I bacolesi non hanno dubbi. “La scelta è stata puramente politica” scrivono in tanti sui social. “Per questo fa ancora più male” continuano i commenti piovosi. Bacoli non è tra le dieci finaliste che potranno concorrere per diventare Capitale della Cultura 2028. Non è bastato avere per la prima volta la condizione favorevole per candidarsi: rappresentare un’ amministrazione comunale che conta due mandati consecutivi.
Come non è bastata la presentazione di un dossier straordinario che sottolinea l’ incremento del turismo durante l’ amministrazione Della Regione, grazie ai lavori di ristrutturazione, manutenzione dei tanti siti archeologici, venti in tutto, di cui Bacoli va fiera. Oggi il murales mostrato alla città dopo l’ Epifania, come biglietto da visita per conoscere la storia di Bacoli, sorto al campo di calcio di Cuma come simbolo di rinascita perchè pensato e realizzato dall’ architetto Alessandro Cimbrone in una zona della città bonificata dopo 15 anni, ha un sapore più amaro.
“Il tributo all’ America’s Cup di Napoli 2027, il lago Fusaro e poi la Casina Vanvitelliana, mille colori energici. È vero, il murales ci è stato donato a sostegno della candidatura a Capitale Italiana della Cultura 2028” ci riferisce Josi Della Regione, sindaco di Bacoli che commenta “il rammarico di chi ha lavorato al progetto e di tutti i bacolesi che hanno sperato è anche il mio. La loro interpretazione sul fatto che sia una questione politica, purtroppo sembra giusta: tutte le città scelte per la finale sono amministrate dal centrodestra e hanno avuto contatti diretti con il governo centrale” fa sapere Della Regione.
Campeggiano, tra l’altro, da ieri foto dei ministri dell’ Interno e della Cultura, Matteo Piantedosi e Alessandro Giuli, in visita, lo scorso ottobre, proprio agli scavi archeologici a Mirabella Eclano, cittadina che ha avuto la meglio sulla maestosa Bacoli. A sentire i bacolesi, da parte di Giuli e di Piantedosi nessuna presenza alle inaugurazioni di siti bacolesi di cultura avvenute lo scorso 2025.

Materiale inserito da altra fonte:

Lemma add_text now a addr text : exists a', update now a (ChatSendMsg addr text) = Some (a', CmdSendChat addr text) /\
  messages a' = messages a ++ [mine now text] /\ a_screen a' = a_screen a.
Proof.
  eexists. split; [reflexivity|]. split; [|done]. unfold messages. cbn [a_chat set_chat]. unfold AddMessage.
  by rewrite ch_Messages_refresh.
Qed.

Lemma open_chat now a item : a_screen a = ScreenHome -> selected a = Some item ->
  exists a', update now a (KeyMsg "enter") = Some (a', CmdWidget) /\ a_screen a' = ScreenChat /\ blank (a_chat a') /\
    messages a' = [] /\ ch_Address (a_chat a') = it_Address item.
Proof.
  intros Hs Hi. cbn [Update]. unfold handleKey, global_key. rewrite Hs, Hi.
  assert (hm_Contacts (a_home a) <> []) as Hn.
  { intros Hn. unfold selected, at_index in Hi. rewrite Hn in Hi. by destruct (_ <? _). }
  destruct (hm_Contacts (a_home a)); [done|]. by eexists.
Qed.

(** An incoming message of a peer. *)
Definition incoming (m : Chat.Message) : Msg := eventMsg (mkEvent EventChatMessage (PMessage m)).

Lemma incoming_shown now b m : exists b', update now b (incoming m) = Some (b', CmdWait (a_eventChan b)) /\
  messages b' = messages b ++ (if bool_decide (a_screen b = ScreenChat /\ ch_Address (a_chat b) = msg_From m)
                               then [mkChatMessage (msg_ID m) (msg_Text m) false (msg_SentAt m) true] else []) /\
  (chat_ok (a_chat b) -> chat_ok (a_chat b')) /\ ch_ready (a_chat b') = ch_ready (a_chat b).
Proof.
  unfold incoming. cbn [Update]. unfold handleEvent. cbn [ev_Type ev_Payload].
  change (EventChatMessage =? EventTorBootstrap) with false. change (EventChatMessage =? EventTorReady) with false.
  change (EventChatMessage =? EventConnectionReq) with false. rewrite Z.eqb_refl, bool_decide_and.
  destruct (_ && _); eexists; (split; [reflexivity|]); cbn [fst a_chat set_chat].
  - unfold messages. cbn [a_chat set_chat]. split; [unfold AddMessage; by rewrite ch_Messages_refresh|].
    split; [apply AddMessage_step|]. unfold AddMessage, RefreshViewport. cbn [set_messages ch_ready]. by destruct (ch_ready (a_chat b)) eqn:?.
  - by rewrite app_nil_r.
Qed.
Lemma AddOnion_stopped e name mk w : en_stopped (Tor.AddOnion id e name None mk w).2 = en_stopped e.
Proof.
  assert (forall e id, en_stopped (close_svc e id).2 = en_stopped e) as Hc.
  { intros e0 i. unfold close_svc. destruct (en_tor e0); [|done]. by destruct (CloseOnion _ _). }
  unfold Tor.AddOnion. case_bool_decide; [done|]. destruct (en_tor e); [|done]. destruct (en_onions e !! name); [done|].
  assert (forall key t, en_stopped (publish e t name key mk w).2 = en_stopped e) as Hp.
  { intros key t0. unfold publish. destruct (Listen t0 key) as [[[i k]|] t1]; [|done].
    destruct (match key with None => _ | Some _ => _ end) as [[|err] fs].
    - cbn [en_onions set_fs set_tor]. destruct (en_onions e !! name); [|done].
      pose proof (Hc (set_fs (set_tor e t1) fs) i) as Hi. by destruct (close_svc _ _).
    - pose proof (Hc (set_fs (set_tor e t1) fs) i) as Hi. by destruct (close_svc _ _). }
  destruct (match loadOnionKey _ _ with Ok k => _ | Err _ => _ end) as [key|err]; [|done].
  unfold id. destruct (en_tor e); [|done]. apply Hp.
Qed.

Lemma AddService_empty sig cfg : (sv_stopped sig = true -> sv_services sig = ∅) ->
  sv_stopped (Signaling.AddService sig cfg).2 = sv_stopped sig /\
  (sv_stopped sig = true -> sv_services (Signaling.AddService sig cfg).2 = ∅).
Proof.
  intros Hs. unfold Signaling.AddService. case_bool_decide; [done|]. destruct (cfg_Keypair cfg); [|done]. case_bool_decide; [done|].
  destruct (negb _); [done|]. destruct (sv_stopped sig) eqn:Hst; [by split|].
  destruct (sv_services sig !! _); (split; [cbn [snd sv_stopped]; congruence|done]).
Qed.

Lemma Stop_engine e closed : en_stopped (Tor.Stop e closed).2 = true /\ (en_stopped e = false -> en_onions (Tor.Stop e closed).2 = ∅).
Proof.
  unfold Tor.Stop. destruct (en_stopped e) eqn:He; [done|]. cbn [snd]. set (e1 := mkEngine _ _ _ _ _ _ _ _).
  assert (forall l e, en_stopped (fold_left (fun e svc => (close_svc e (on_ID svc)).2) l e) = en_stopped e /\
    en_onions (fold_left (fun e svc => (close_svc e (on_ID svc)).2) l e) = en_onions e) as Hf.
  { induction l as [|svc l IH]; intros e0; [done|]. cbn [fold_left]. destruct (IH (close_svc e0 (on_ID svc)).2) as [-> ->].
    unfold close_svc. destruct (en_tor e0); [|done]. by destruct (CloseOnion _ _). }
  destruct (Hf ((map_to_list (en_onions e)).*2) e1) as [-> ->]. by split.
Qed.

(** ** Every statement does its part *)

Lemma started_ok host engine tor ls w : (forall e, engine = Some e -> en_stopped e = false) ->
  stopped_at ls 0 (started host engine tor ls w).
Proof.
  intros He. constructor; try (intros; lia); try done.
  destruct host; constructor; cbn; try (intros; lia); first [by right|by left|set_solver].
Qed.

(** A change of Tor's parts alone. *)
Lemma onion_ok ls k p e sig wi : stopped_at ls k p ->
  (forall e', e = Some e' -> en_stopped e' = bool_decide (11 < k)%nat) ->
  (forall sg, sig = Some sg -> sv_stopped sg = true -> sv_services sg = ∅) ->
  stopped_at ls k (set_onion p (pt_torCtx p) e sig wi).
Proof. intros [] He Hs. by constructor. Qed.

Lemma reconnect_ok k x r : p2p_at k x ->
  p2p_at k (mkP2P (pp_host x) (pp_handlers x) (pp_presence x) (pp_files x) (pp_chat x) (pp_pinger x) r).
Proof. intros []. by constructor. Qed.
Lemma valid_topic_topic_dict :
  valid_topic (topic_dict name subs bc u) = true
  <-> name <> [] /\ forallb valid_topic subs = true
      /\ (bc <> [] /\ Forall (fun b => b <> []) bc) /\ u <> [].
Proof.
  change (valid_topic (topic_dict name subs bc u))
    with (valid_nonempty_string (JStr name)
          && (forallb valid_topic subs
              && (valid_breadcrumbs (JArr (map JStr bc))
                  && (valid_nonempty_string (JStr u) && true)))).
  rewrite !andb_true_iff, valid_breadcrumbs_strings.
  change (valid_nonempty_string (JStr name)) with (1 <=? length name)%nat.
  change (valid_nonempty_string (JStr u)) with (1 <=? length u)%nat.
  rewrite !truthy_length, !truthy_iff.
  tauto.
Qed.
End TopicDict.

(** ** The structure it builds *)

Section Structure.
Variable L : Library.

Lemma products_not_empty : lit "products" <> [].
Proof. now vm_compute. Qed.

Lemma extract_related_products_eq (topic_url topic_name : str)
  (elements : list ProductElement) :
  extract_related_products L topic_url topic_name elements
  = map (product_topic L topic_url topic_name)
      (flat_map (fun e => match kept e with Some x => [x] | None => [] end)
         elements).
Proof.
  induction elements as [|e elements IH]; [reflexivity|].
  simpl extract_related_products. simpl flat_map.
  rewrite map_app, <- IH. unfold kept.
  destruct (href e) as [product_url|]; [|reflexivity].
  destruct (truthy product_url), (product_heading e); reflexivity.
Qed.

Lemma main_topic_eq (page_url : str) (topic : TopicElement) :
  main_topic L page_url topic
  = topic_dict
      (if truthy (section_name L topic) then section_name L topic
       else lit "top products")
      (map (product_topic L page_url (section_name L topic))
         (kept_products topic))
      (if truthy (section_name L topic)
       then [lit "products"; section_name L topic]
       else [lit "products"])
      page_url.
Proof.
  unfold main_topic, kept_products. cbv zeta.
  now rewrite extract_related_products_eq.
Qed.

Lemma flat_map_result_cons {A B} (f : A -> result (list B)) (x : A)
  (xs : list A) :
  flat_map_result f (x :: xs)
  = (ys <- f x ;; rest <- flat_map_result f xs ;; Ok (ys ++ rest)).
Proof. reflexivity. Qed.

Lemma product_topic_leaf (topic_url topic_name : str) (x : str * str) :
  exists item,
    preorder (product_topic L topic_url topic_name x)
    = [product_topic L topic_url topic_name x]
    /\ get_all_topics (product_topic L topic_url topic_name x) = Ok [item]
    /\ work_item (product_topic L topic_url topic_name x) = Some item.
Proof.
  unfold product_topic. cbv zeta.
  rewrite preorder_topic_dict, get_all_topics_topic_dict,
    work_item_topic_dict.
  eexists. repeat split.
Qed.

(** The products are leaves, each with its breadcrumbs. *)
Lemma flatten_products (topic_url topic_name : str) (xs : list (str * str)) :
  let ts := map (product_topic L topic_url topic_name) xs in
  preorder_forest ts = ts
  /\ exists items,
       flat_map_result get_all_topics ts = Ok items
       /\ map Some items = map work_item ts
       /\ length items = length xs.
Proof.
  cbv zeta. induction xs as [|x xs [IHp (items & IHf & IHm & IHl)]].
  - split; [reflexivity|]. exists []. repeat split.
  - rewrite !map_cons, preorder_forest_cons, IHp, flat_map_result_cons, IHf.
    destruct (product_topic_leaf topic_url topic_name x)
      as (item & -> & -> & ->).
    split; [reflexivity|].
    eexists. split; [reflexivity|]. split.
    + simpl. now rewrite IHm.
    + simpl. now rewrite IHl.
Qed.



Lemma join_snoc (sep : str) (parts : list str) (p : str) :
  parts <> [] -> join sep (parts ++ [p]) = join sep parts ++ sep ++ p.
Proof.
  induction parts as [|q parts IH]; intros Hne; [now elim Hne|].
  destruct parts as [|q' parts]; [reflexivity|].
  change (join sep ((q :: q' :: parts) ++ [p]))
    with (q ++ sep ++ join sep ((q' :: parts) ++ [p])).
  rewrite IH by discriminate.
  change (join sep (q :: q' :: parts))
    with (q ++ sep ++ join sep (q' :: parts)).
  now rewrite <- !app_assoc.
Qed.

End Structure.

Per Josi però l’ obiettivo è stato raggiunto: “Possiamo rammaricarci solo per poco, il nostro intento era fare parlare di turismo sostenibile e di lavorare ai progetti che indipendentemente dalla candidatura saranno portati a termine”. Josi ci racconta, entusiasta, di svariate telefonate ricevute ieri da parte di chi “vuole continuare a lavorare per Bacoli”.
Nel dossier bocciato dal Ministero della Cultura anche la ristrutturazione del Faro di Lago Miseno che sarà comunque “portata avanti, anche se con maggiori sacrifici”. Insomma, Josi promette che la Perla della Campania continuerà a brillare, seppur di luce propria. Forte di una squadra che è riuscita a far rientrare il dissesto finanziario, che da anni faceva ombra su Bacoli, l’ amministrazione Della Regione è riuscita a spostare l’attenzione sulla cultura: Bacoli merita di essere raccontata, non solo per i bradisismi che per sua natura la caratterizzano. “E se anche la Cultura è politicizzata, mostreremo che si può lavorare bene anche se non si è sponsorizzati nelle stanze che contano” promette Josi.